Friday, Jul 28, 2023 - Posted by Rich Miller

* Jim Daley at the South Side Weekly

The City spent at least $3.25 million on the 2023 NASCAR Chicago Street Race, according to a preliminary analysis by the Weekly. That figure includes more than $2.1 million spent on repairs to the streets that made up the racecourse and an estimated $1.1 million in police overtime associated with the race. The final tally, which could include additional costs such as traffic management, will likely be even higher. […]

NASCAR’s contract is for three years, but it allows either the City or the car-racing company to cancel it. In the deal Lightfoot’s administration inked, NASCAR was required to pay the Chicago Park District a $500,000 fee in the first year along with fifteen percent of concessions and $2 for each ticket sold in its first year (ticket prices started at $269). The fee is slated to increase to $550,000 in 2024 and $605,000 in 2025. […]

According to the document CDOT provided, the street work alone cost $2.15 million. […]

Much of that—nearly $1.8 million—was listed as “Engineering” costs related to concrete, pavement, and landscape work on streets and sidewalks along the racetrack before the race.

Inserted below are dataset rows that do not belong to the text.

(** * esb2ha: the HDF ingestion and normalisation engine (package [parse])

    Shallow embedding of [src/src/parse/parse.go] (the current revision:
    [HDF], [fixTimezone], [splitTimes], [isHalfSharp], [parseLine],
    [validateHeader], [isRound], [Translate]) and, in [Module Legacy], of the
    earlier [fixTimezone]/[validateTimes]/[HDF] of [src/parse/parse.go].

    Go's standard library is not part of the repository; the parts of
    package [time] and [encoding/csv] the code calls are modelled in
    [Module time] and [Module csv] from their documented behaviour. *)

From Stdlib Require Import ZArith QArith Floats Ascii Lia.
From stdpp Require Import base list strings gmap sorting.

Open Scope Z_scope.

(** ** Package [time] *)

Module time.

(** A [Duration] is an int64 count of nanoseconds. *)
Definition Duration := Z.

Definition Nanosecond : Duration := 1.
Definition Second : Duration := 1000000000.
Definition Minute : Duration := 60 * Second.
Definition Hour : Duration := 60 * Minute.

Definition minDuration : Duration := - 2 ^ 63.
Definition maxDuration : Duration := 2 ^ 63 - 1.

(** The locations the program meets: [time.UTC], a [time.FixedZone] and
    the result of [time.LoadLocation("Europe/Dublin")]. *)
Inductive Location :=
| UTC
| FixedZone (name : string) (offset : Z)
| EuropeDublin.

(** A [Time] is an instant (nanoseconds since the Unix epoch) presented in
    a location. *)
Record Time := mkTime { unixNano : Z; loc : Location }.

Definition Unix (t : Time) : Z := unixNano t `div` Second.

(** Seconds from January 1, year 1 00:00:00 UTC to the Unix epoch. *)
Definition unixToInternal : Z := 62135596800.

(** The zero value of [time.Time]. *)
Definition zeroTime : Time := mkTime (- unixToInternal * Second) UTC.

Definition IsZero (t : Time) : bool := unixNano t =? - unixToInternal * Second.

Definition Equal (t u : Time) : bool := unixNano t =? unixNano u.

Definition Add (t : Time) (d : Duration) : Time :=
  mkTime (unixNano t + d) (loc t).

(** [t.Sub(u)]: the difference, saturated to the int64 range. *)
Definition Sub (t u : Time) : Duration :=
  let d := unixNano t - unixNano u in
  if maxDuration <? d then maxDuration
  else if d <? minDuration then minDuration
  else d.

(** [d.Minutes()] and [d.Hours()] are float64 sums of an integral part and
    a fraction below one, [float64(d/Minute) + float64(d%Minute)/(60*1e9)].
    The program only compares them with 30, 0 and 1; on those comparisons
    the float64 sum and the exact rational agree (the integral part is
    below 2^53 and the fraction, when not zero, is at least 1/(3.6e12)
    away from an integer), so the exact rational stands for the float. *)
Definition Minutes (d : Duration) : Q :=
  Qplus (inject_Z (d `quot` Minute)) (Qmake (d `rem` Minute) 60000000000).

Definition Hours (d : Duration) : Q :=
  Qplus (inject_Z (d `quot` Hour)) (Qmake (d `rem` Hour) 3600000000000).

(** *** The civil calendar (proleptic Gregorian, days since 1970-01-01) *)

Definition daysFromCivil (y m d : Z) : Z :=
  let y' := if m <=? 2 then y - 1 else y in
  let era := y' `div` 400 in
  let yoe := y' - era * 400 in
  let mp := if 2 <? m then m - 3 else m + 9 in
  let doy := (153 * mp + 2) `div` 5 + d - 1 in
  let doe := yoe * 365 + yoe `div` 4 - yoe `div` 100 + doy in
  era * 146097 + doe - 719468.

Definition yearOfDays (z : Z) : Z :=
  let z := z + 719468 in
  let era := z `div` 146097 in
  let doe := z - era * 146097 in
  let yoe := (doe - doe `div` 1460 + doe `div` 36524 - doe `div` 146096) `div` 365 in
  let doy := doe - (365 * yoe + yoe `div` 4 - yoe `div` 100) in
  let mp := (5 * doy + 2) `div` 153 in
  let m := if mp <? 10 then mp + 3 else mp - 9 in
  yoe + era * 400 + (if m <=? 2 then 1 else 0).

(** Day of the week of a day number, 0 = Sunday. *)
Definition weekdayOfDays (z : Z) : Z := (z + 4) `mod` 7.

Definition isLeap (y : Z) : bool :=
  (y `mod` 4 =? 0) && (negb (y `mod` 100 =? 0) || (y `mod` 400 =? 0)).

Definition daysIn (m y : Z) : Z :=
  if m =? 2 then (if isLeap y then 29 else 28)
  else if (m =? 4) || (m =? 6) || (m =? 9) || (m =? 11) then 30
  else 31.

(** *** Europe/Dublin

    A zone period as [Location.lookup] reports it: abbreviation, offset in
    seconds east of UTC, and the Unix times between which it is in force. *)
Record zone := mkZone { zname : string; zoffset : Z; zstart : Z; zend : Z }.

Definition alpha : Z := - 2 ^ 63.
Definition omega : Z := 2 ^ 63 - 1.

(** The time zone database for Europe/Dublin: local mean time (25 minutes
    21 seconds west of Greenwich) until 2 August 1880, Dublin Mean Time
    with the same offset until 21 May 1916 02:00, and since 1996 (extended
    to later years by the zone's POSIX footer) Irish Standard Time (IST,
    UTC+1) from 01:00 UTC on the last Sunday of March until 01:00 UTC on
    the last Sunday of October, Greenwich Mean Time (GMT) otherwise. The
    years from 1916 to 1995, whose transitions fell on other days, are
    presented under the rule of 1996. *)
Definition dublinLMTEnd : Z := daysFromCivil 1880 8 2 * 86400 + 1521.
Definition dublinDMTEnd : Z := daysFromCivil 1916 5 21 * 86400 + 7200 + 1521.

(** Unix time of 01:00 UTC on the last Sunday of month [m] (of 31 days). *)
Definition lastSunday1am (y m : Z) : Z :=
  let d31 := daysFromCivil y m 31 in
  (d31 - weekdayOfDays d31) * 86400 + 3600.

Definition dublin (sec : Z) : zone :=
  if sec <? dublinLMTEnd then mkZone "LMT" (- 1521) alpha dublinLMTEnd
  else if sec <? dublinDMTEnd then mkZone "DMT" (- 1521) dublinLMTEnd dublinDMTEnd
  else
    let y := yearOfDays (sec `div` 86400) in
    let s := lastSunday1am y 3 in
    let e := lastSunday1am y 10 in
    if sec <? s then mkZone "GMT" 0 (lastSunday1am (y - 1) 10) s
    else if sec <? e then mkZone "IST" 3600 s e
    else mkZone "GMT" 0 e (lastSunday1am (y + 1) 3).

(** [l.lookup(sec)]: the zone period in force at Unix time [sec]. *)
Definition lookup (l : Location) (sec : Z) : zone :=
  match l with
  | UTC => mkZone "UTC" 0 alpha omega
  | FixedZone n o => mkZone n o alpha omega
  | EuropeDublin => dublin sec
  end.

(** [t.Zone()] *)
Definition Zone (t : Time) : string * Z :=
  let z := lookup (loc t) (Unix t) in (zname z, zoffset z).

(** Seconds of the wall clock of [t] in its location. *)
Definition localSec (t : Time) : Z := Unix t + snd (Zone t).

Definition Nanosecond_ (t : Time) : Z := unixNano t `mod` Second.
Definition Second_ (t : Time) : Z := localSec t `mod` 60.
Definition Minute_ (t : Time) : Z := (localSec t `div` 60) `mod` 60.
Definition Hour_ (t : Time) : Z := (localSec t `div` 3600) `mod` 24.

(** [t.Round(d)] for [d > 0]: rounds the time elapsed since the zero time
    to the nearest multiple of [d], halves up. *)
Definition Round (t : Time) (d : Duration) : Time :=
  let r := (unixNano t + unixToInternal * Second) `mod` d in
  if r + r <? d then Add t (- r) else Add t (d - r).

(** [time.Date(y, m, d, hh, mm, ss, 0, l)] on fields already in range: the
    wall clock is first read as UTC, the offset in force at that instant is
    subtracted, and when this leaves the zone period the offset is looked
    up again at the corrected instant. *)
Definition Date (y m d hh mm ss : Z) (l : Location) : Time :=
  let unix := daysFromCivil y m d * 86400 + hh * 3600 + mm * 60 + ss in
  let z := lookup l unix in
  let unix' :=
    if zoffset z =? 0 then unix
    else
      let utc := unix - zoffset z in
      let offset :=
        if (utc <? zstart z) || (zend z <=? utc)
        then zoffset (lookup l utc)
        else zoffset z in
      unix - offset in
  mkTime (unix' * Second) l.

End time.

(** *** [time.ParseInLocation("02-01-2006 15:04", value, l)] *)

Module timeparse.
Import time.

Definition digit (c : ascii) : option Z :=
  let n := Z.of_N (Ascii.N_of_ascii c) in
  if (48 <=? n) && (n <=? 57) then Some (n - 48) else None.

(** [getnum(s, fixed)]: one or two leading digits, exactly two when
    [fixed]. *)
Definition getnum (s : string) (fixed : bool) : option (Z * string) :=
  match s with
  | String c0 s1 =>
      match digit c0 with
      | None => None
      | Some d0 =>
          match s1 with
          | String c1 s2 =>
              match digit c1 with
              | Some d1 => Some (d0 * 10 + d1, s2)
              | None => if fixed then None else Some (d0, s1)
              end
          | EmptyString => if fixed then None else Some (d0, s1)
          end
      end
  | EmptyString => None
  end.

(** The four-digit year of [stdLongYear]. *)
Definition getyear (s : string) : option (Z * string) :=
  match s with
  | String c0 (String c1 (String c2 (String c3 rest))) =>
      match digit c0, digit c1, digit c2, digit c3 with
      | Some d0, Some d1, Some d2, Some d3 =>
          Some (d0 * 1000 + d1 * 100 + d2 * 10 + d3, rest)
      | _, _, _, _ => None
      end
  | _ => None
  end.

(** [skip(value, prefix)] for a one-byte literal other than a space. *)
Definition skipChar (c : ascii) (s : string) : option string :=
  match s with
  | String c' rest => if Ascii.eqb c c' then Some rest else None
  | EmptyString => None
  end.

Fixpoint cutspace (s : string) : string :=
  match s with
  | String c rest => if Ascii.eqb c " "%char then cutspace rest else s
  | EmptyString => s
  end.

(** [skip(value, " ")]: a value that does not start with a space is
    refused unless it is empty; a run of spaces is consumed. *)
Definition skipSpace (s : string) : option string :=
  match s with
  | String c _ => if Ascii.eqb c " "%char then Some (cutspace s) else None
  | EmptyString => Some s
  end.

(** The fields of the layout in order: day, month, year, hour, minute;
    the month is range-checked when read, then the hour and the minute,
    trailing text is refused, and the day is checked against the month
    last. [None] stands for the [*time.ParseError]. *)
Definition ParseInLocation (value : string) (l : Location) : option Time :=
  '(day, value) ← getnum value true;
  value ← skipChar "-"%char value;
  '(month, value) ← getnum value true;
  guard (negb ((month <=? 0) || (12 <? month)));;
  value ← skipChar "-"%char value;
  '(year, value) ← getyear value;
  value ← skipSpace value;
  '(hour, value) ← getnum value false;
  guard (negb ((hour <? 0) || (24 <=? hour)));;
  value ← skipChar ":"%char value;
  '(min, value) ← getnum value true;
  guard (negb ((min <? 0) || (60 <=? min)));;
  guard (value = EmptyString);;
  guard (negb ((day <? 1) || (daysIn month year <? day)));;
  Some (Date year month day hour min 0 l).
(** * Announcements router of the High School Management System API

    A shallow embedding of [src/backend/routers/announcements.py] and the
    properties its specification states about it.

    The router is a thin layer over two document collections.  The embedding
    keeps that shape:

    - Python values are the three kinds the router handles ([None], [str],
      [ObjectId]); a Python [dict] and a stored document are both a
      [gmap string value], so that "field absent" ([d !! k = None]) and
      "field present and null" ([d !! k = Some VNone]) stay apart;
    - a collection is the list of its documents in natural order; the few
      collection methods the router calls ([find], [sort], [find_one],
      [insert_one], [update_one], [delete_one]) are functions on that list,
      and filters and update documents are small syntax trees that mirror
      the dictionaries written in the source;
    - the endpoints run in a state-and-exception monad over the two
      collections: a raised [HTTPException] (or [KeyError]) is an outcome,
      paired with the store as it is at that moment;
    - the clock reading and the identifier drawn by the driver on insertion
      are arguments of the endpoint that uses them;
    - [str.strip], [datetime.fromisoformat] and the [ObjectId] constructor
      belong to libraries, not to the router: the endpoints take them as
      parameters (section variables) and every theorem holds for any choice
      of them.  Executable instances are given for the examples. *)

From Stdlib Require Import String Ascii ZArith NArith List Sorting.Sorted Permutation Lia.
From Stdlib Require OrderedTypeEx.
From stdpp Require Import base option gmap strings list fin_maps.

Open Scope string_scope.

(** ** Python strings *)

Module Py.

(** [str.isspace] on one character, for ASCII text: TAB, LF, VT, FF, CR,
    the four separators FS, GS, RS, US, and the space. *)
Definition isspace (c : ascii) : bool :=
  let n := nat_of_ascii c in
  ((9 <=? n)%nat && (n <=? 13)%nat) || ((28 <=? n)%nat && (n <=? 32)%nat).

Fixpoint lstrip (s : string) : string :=
  match s with
  | EmptyString => EmptyString
  | String c s' => if isspace c then lstrip s' else s
  end.

Fixpoint rstrip (s : string) : string :=
  match s with
  | EmptyString => EmptyString
  | String c s' =>
      match rstrip s' with
      | EmptyString => if isspace c then EmptyString else String c EmptyString
      | r => String c r
      end
  end.

(** [s.strip()] for text in the ASCII range.  The endpoints take
    [str.strip] as a parameter; this instance serves the examples. *)
Definition strip (s : string) : string := rstrip (lstrip s).

(** [s.replace(old, new)] for a one-character [old]. *)
Fixpoint replace (old : ascii) (new : string) (s : string) : string :=
  match s with
  | EmptyString => EmptyString
  | String c s' =>
      if Ascii.eqb c old then new ++ replace old new s'
      else String c (replace old new s')
  end.

(** Truth value of a [str]: [not s] holds for the empty string only. *)
Definition truthy (s : string) : bool := negb (String.eqb s "").

(** Truth value of an optional [str] argument ([start_date: str = None]). *)
Definition truthy_opt (s : option string) : bool :=
  match s with
  | None => false
  | Some s => truthy s
  end.

End Py.

(** ** BSON values *)

(** An [ObjectId] is a 12-byte value, held as the number its bytes spell. *)
Inductive ObjectId := Oid (n : N).

Definition hex_digit (n : N) : ascii :=
  match n with
  | 0 => "0" | 1 => "1" | 2 => "2" | 3 => "3" | 4 => "4" | 5 => "5"
  | 6 => "6" | 7 => "7" | 8 => "8" | 9 => "9" | 10 => "a" | 11 => "b"
  | 12 => "c" | 13 => "d" | 14 => "e" | _ => "f"
  end%N%char.

Fixpoint hexlify (digits : nat) (n : N) (acc : string) : string :=
  match digits with
  | O => acc
  | S k => hexlify k (n / 16)%N (String (hex_digit (n mod 16)%N) acc)
  end.

(** [str(oid)]: the 24 lower-case hexadecimal digits of the 12 bytes. *)
Definition ObjectId_str (o : ObjectId) : string :=
  match o with Oid n => hexlify 24 n "" end.

Inductive value :=
  | VNone
  | VStr (s : string)
  | VObjectId (o : ObjectId).

#[global] Instance ObjectId_eq_dec : EqDecision ObjectId.
Proof. solve_decision. Defined.

#[global] Instance value_eq_dec : EqDecision value.
Proof. solve_decision. Defined.

Abbreviation document := (gmap string value).

(** [str(v)] *)
Definition py_str (v : value) : string :=
  match v with
  | VNone => "None"
  | VStr s => s
  | VObjectId o => ObjectId_str o
  end.

(** ** The document store *)

Module Mongo.

(** Rank of a value's type in the BSON comparison order
    (Null < String < ObjectId). *)
Definition type_rank (v : value) : N :=
  match v with
  | VNone => 2
  | VStr _ => 4
  | VObjectId _ => 8
  end.

(** The BSON comparison order: by type first, then within the type; strings
    compare byte by byte. *)
Definition compare (a b : value) : comparison :=
  match a, b with
  | VNone, VNone => Eq
  | VStr s, VStr t => String.compare s t
  | VObjectId (Oid m), VObjectId (Oid n) => N.compare m n
  | _, _ => N.compare (type_rank a) (type_rank b)
  end.

Definition leb (a b : value) : bool :=
  match compare a b with Gt => false | _ => true end.

(** A condition on one field: a bare value stands for equality,
    [{"$exists": b}], [{"$lte": v}], [{"$gte": v}]. *)
Inductive cond :=
  | Is (v : value)
  | Exists (b : bool)
  | Lte (v : value)
  | Gte (v : value).

(** A filter document: one field with its condition, [{"$or": [...]}], and
    the conjunction that a dictionary of several keys stands for ([All []]
    is the empty filter). *)
#[warnings="-register-all"]
Inductive query :=
  | Field (name : string) (c : cond)
  | Or (qs : list query)
  | All (qs : list query).

(** Comparison operators read a missing field as null and hold only between
    values of one type. *)
Definition cond_holds (c : cond) (field : option value) : bool :=
  match c with
  | Is v => bool_decide (default VNone field = v)
  | Exists b => Bool.eqb (bool_decide (is_Some field)) b
  | Lte v =>
      let w := default VNone field in
      (type_rank w =? type_rank v)%N && leb w v
  | Gte v =>
      let w := default VNone field in
      (type_rank w =? type_rank v)%N && leb v w
  end.

Fixpoint matches (q : query) (d : document) : bool :=
  match q with
  | Field name c => cond_holds c (d !! name)
  | Or qs => existsb (fun q' => matches q' d) qs
  | All qs => forallb (fun q' => matches q' d) qs
  end.

(** [collection.find(q)]: the matching documents, in natural order. *)
Definition find (q : query) (c : list document) : list document :=
  List.filter (matches q) c.

(** [collection.find_one(q)] *)
Definition find_one (q : query) (c : list document) : option document :=
  head (find q c).

(** The sort key of a document: a missing field sorts as null. *)
Definition sort_key (field : string) (d : document) : value :=
  default VNone (d !! field).

(** [cursor.sort(field, pymongo.DESCENDING)]: greater keys first, documents
    with equal keys in the order the cursor had them. *)
Fixpoint insert_desc (field : string) (d : document) (l : list document)
  : list document :=
  match l with
  | [] => [d]
  | e :: l' =>
      if leb (sort_key field e) (sort_key field d) then d :: l
      else e :: insert_desc field d l'
  end.

Fixpoint sort_desc (field : string) (l : list document) : list document :=
  match l with
  | [] => []
  | d :: l' => insert_desc field d (sort_desc field l')
  end.

(** The two update operators the router uses: [{"$set": fields}] and
    [{"$unset": fields}] (the values of the latter are ignored). *)
Inductive update :=
  | Set_ (fields : document)
  | Unset (fields : document).

Definition apply_update (u : update) (d : document) : document :=
  match u with
  | Set_ fields => fields ∪ d
  | Unset fields => d ∖ fields
  end.

(** [collection.update_one(q, u)]: the first matching document is updated
    in place. *)
Fixpoint update_one (q : query) (u : update) (c : list document)
  : list document :=
  match c with
  | [] => []
  | d :: c' =>
      if matches q d then apply_update u d :: c'
      else d :: update_one q u c'
  end.

(** [collection.delete_one(q)]: the first matching document is removed; the
    result carries [deleted_count]. *)
Fixpoint delete_one (q : query) (c : list document) : nat * list document :=
  match c with
  | [] => (O, [])
  | d :: c' =>
      if matches q d then (1%nat, c')
      else let '(n, c'') := delete_one q c' in (n, d :: c'')
  end.

(** The driver gives a document without [_id] a newly drawn [ObjectId]. *)
Definition with_id (fresh : ObjectId) (d : document) : document :=
  match d !! "_id" with
  | Some _ => d
  | None => <["_id" := VObjectId fresh]> d
  end.

(** [collection.insert_one(d)]: [_id] is a unique key; on success the
    document is stored last and its [_id] is the [inserted_id]. *)
Definition insert_one (fresh : ObjectId) (d : document) (c : list document)
  : option (value * list document) :=
  let d' := with_id fresh d in
  let id := default VNone (d' !! "_id") in
  match find_one (Field "_id" (Is id)) c with
  | Some _ => None
  | None => Some (id, (c ++ [d'])%list)
  end.

End Mongo.

(** ** Library functions the router calls

    Executable instances of [datetime.fromisoformat] and of the [ObjectId]
    constructor, which the endpoints are parametric in (as they are in
    [str.strip], whose instance is [Py.strip]).  They serve the examples;
    no theorem on the endpoints depends on them. *)

Module Lib.

Definition digit (c : ascii) : option N :=
  let n := N_of_ascii c in
  if ((48 <=? n) && (n <=? 57))%N then Some (n - 48)%N else None.

Definition hex_value (c : ascii) : option N :=
  let n := N_of_ascii c in
  if ((48 <=? n) && (n <=? 57))%N then Some (n - 48)%N
  else if ((97 <=? n) && (n <=? 102))%N then Some (n - 87)%N
  else if ((65 <=? n) && (n <=? 70))%N then Some (n - 55)%N
  else None.

Fixpoint number (base : N) (value_of : ascii -> option N) (acc : N)
  (l : list ascii) : option N :=
  match l with
  | [] => Some acc
  | c :: l' =>
      match value_of c with
      | Some v => number base value_of (base * acc + v)%N l'
      | None => None
      end
  end.

(** [ObjectId(s)] for a [str]: [s] has to be 24 hexadecimal digits. *)
Definition ObjectId_of_str (s : string) : option ObjectId :=
  if (String.length s =? 24)%nat
  then Oid <$> number 16 hex_value 0 (list_ascii_of_string s)
  else None.

Record datetime := {
  year : N; month : N; day : N;
  hour : N; minute : N; second : N; microsecond : N;
  utcoffset : option Z
}.

Definition is_leap (y : N) : bool :=
  ((y mod 4 =? 0) && (negb (y mod 100 =? 0) || (y mod 400 =? 0)))%N.

Definition days_in_month (y m : N) : N :=
  match m with
  | 2 => if is_leap y then 29 else 28
  | 4 | 6 | 9 | 11 => 30
  | _ => 31
  end%N.

(** [HH[:MM[:SS[.fff[fff]]]]] *)
Definition parse_hh_mm_ss_ff (l : list ascii) : option (N * N * N * N) :=
  match l with
  | [h1; h2] =>
      h ← number 10 digit 0 [h1; h2]; Some (h, 0, 0, 0)%N
  | [h1; h2; ":"; m1; m2]%char =>
      h ← number 10 digit 0 [h1; h2];
      m ← number 10 digit 0 [m1; m2]; Some (h, m, 0, 0)%N
  | (h1 :: h2 :: ":" :: m1 :: m2 :: ":" :: s1 :: s2 :: frac)%char =>
      h ← number 10 digit 0 [h1; h2];
      m ← number 10 digit 0 [m1; m2];
      s ← number 10 digit 0 [s1; s2];
      match frac with
      | [] => Some (h, m, s, 0%N)
      | "."%char :: f =>
          us ← number 10 digit 0 f;
          if (length f =? 3)%nat then Some (h, m, s, 1000 * us)%N
          else if (length f =? 6)%nat then Some (h, m, s, us)
          else None
      | _ => None
      end
  | _ => None
  end.

(** Splits a time string at its first sign, when it has one. *)
Fixpoint split_offset (l : list ascii)
  : list ascii * option (bool * list ascii) :=
  match l with
  | [] => ([], None)
  | c :: l' =>
      if Ascii.eqb c "+" then ([], Some (false, l'))
      else if Ascii.eqb c "-" then ([], Some (true, l'))
      else let '(t, o) := split_offset l' in (c :: t, o)
  end.

Definition parse_offset (o : option (bool * list ascii))
  : option (option Z) :=
  match o with
  | None => Some None
  | Some (negative, l) =>
      if negb (bool_decide (length l ∈ [5; 8; 15]%nat)) then None else
      '(h, m, s, us) ← parse_hh_mm_ss_ff l;
      let secs := Z.of_N (3600 * h + 60 * m + s) in
      if (secs <? 86400)%Z
      then Some (Some (if negative then - secs else secs)%Z)
      else None
  end.

(** [datetime.fromisoformat(s)] as Python 3.7 to 3.10 document it:
    [YYYY-MM-DD[*HH[:MM[:SS[.fff[fff]]]][+HH:MM[:SS[.ffffff]]]]]. *)
Definition fromisoformat (s : string) : option datetime :=
  match list_ascii_of_string s with
  | (y1 :: y2 :: y3 :: y4 :: "-" :: m1 :: m2 :: "-" :: d1 :: d2 :: rest)%char =>
      y ← number 10 digit 0 [y1; y2; y3; y4];
      m ← number 10 digit 0 [m1; m2];
      d ← number 10 digit 0 [d1; d2];
      if negb ((1 <=? y) && (1 <=? m) && (m <=? 12)
               && (1 <=? d) && (d <=? days_in_month y m))%N
      then None else
      match rest with
      | [] => Some (Build_datetime y m d 0 0 0 0 None)
      | _ :: time =>
          let '(t, o) := split_offset time in
          '(hh, mi, ss, us) ← parse_hh_mm_ss_ff t;
          off ← parse_offset o;
          if ((hh <? 24) && (mi <? 60) && (ss <? 60))%N
          then Some (Build_datetime y m d hh mi ss us off)
          else None
      end
  | _ => None
  end.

CDOT replaced the curb and sidewalk on the west side of Columbus Drive, resurfaced and repaved roadways, and installed bus pads for the event. The total budget allocated to CDOT’s Engineering division for 2023 is $7.87 million; the NASCAR-related work ate up about twenty-three percent of that division’s annual budget. […]

A NASCAR-commissioned study predicted the event would generate millions in tax and sales revenue for the City and local businesses. It’s unclear how accurate those numbers were. Choose Chicago, the City’s tourism bureau, has commissioned an economic impact study on the race by researchers at Temple University, Crain’s reported last week.

Discuss.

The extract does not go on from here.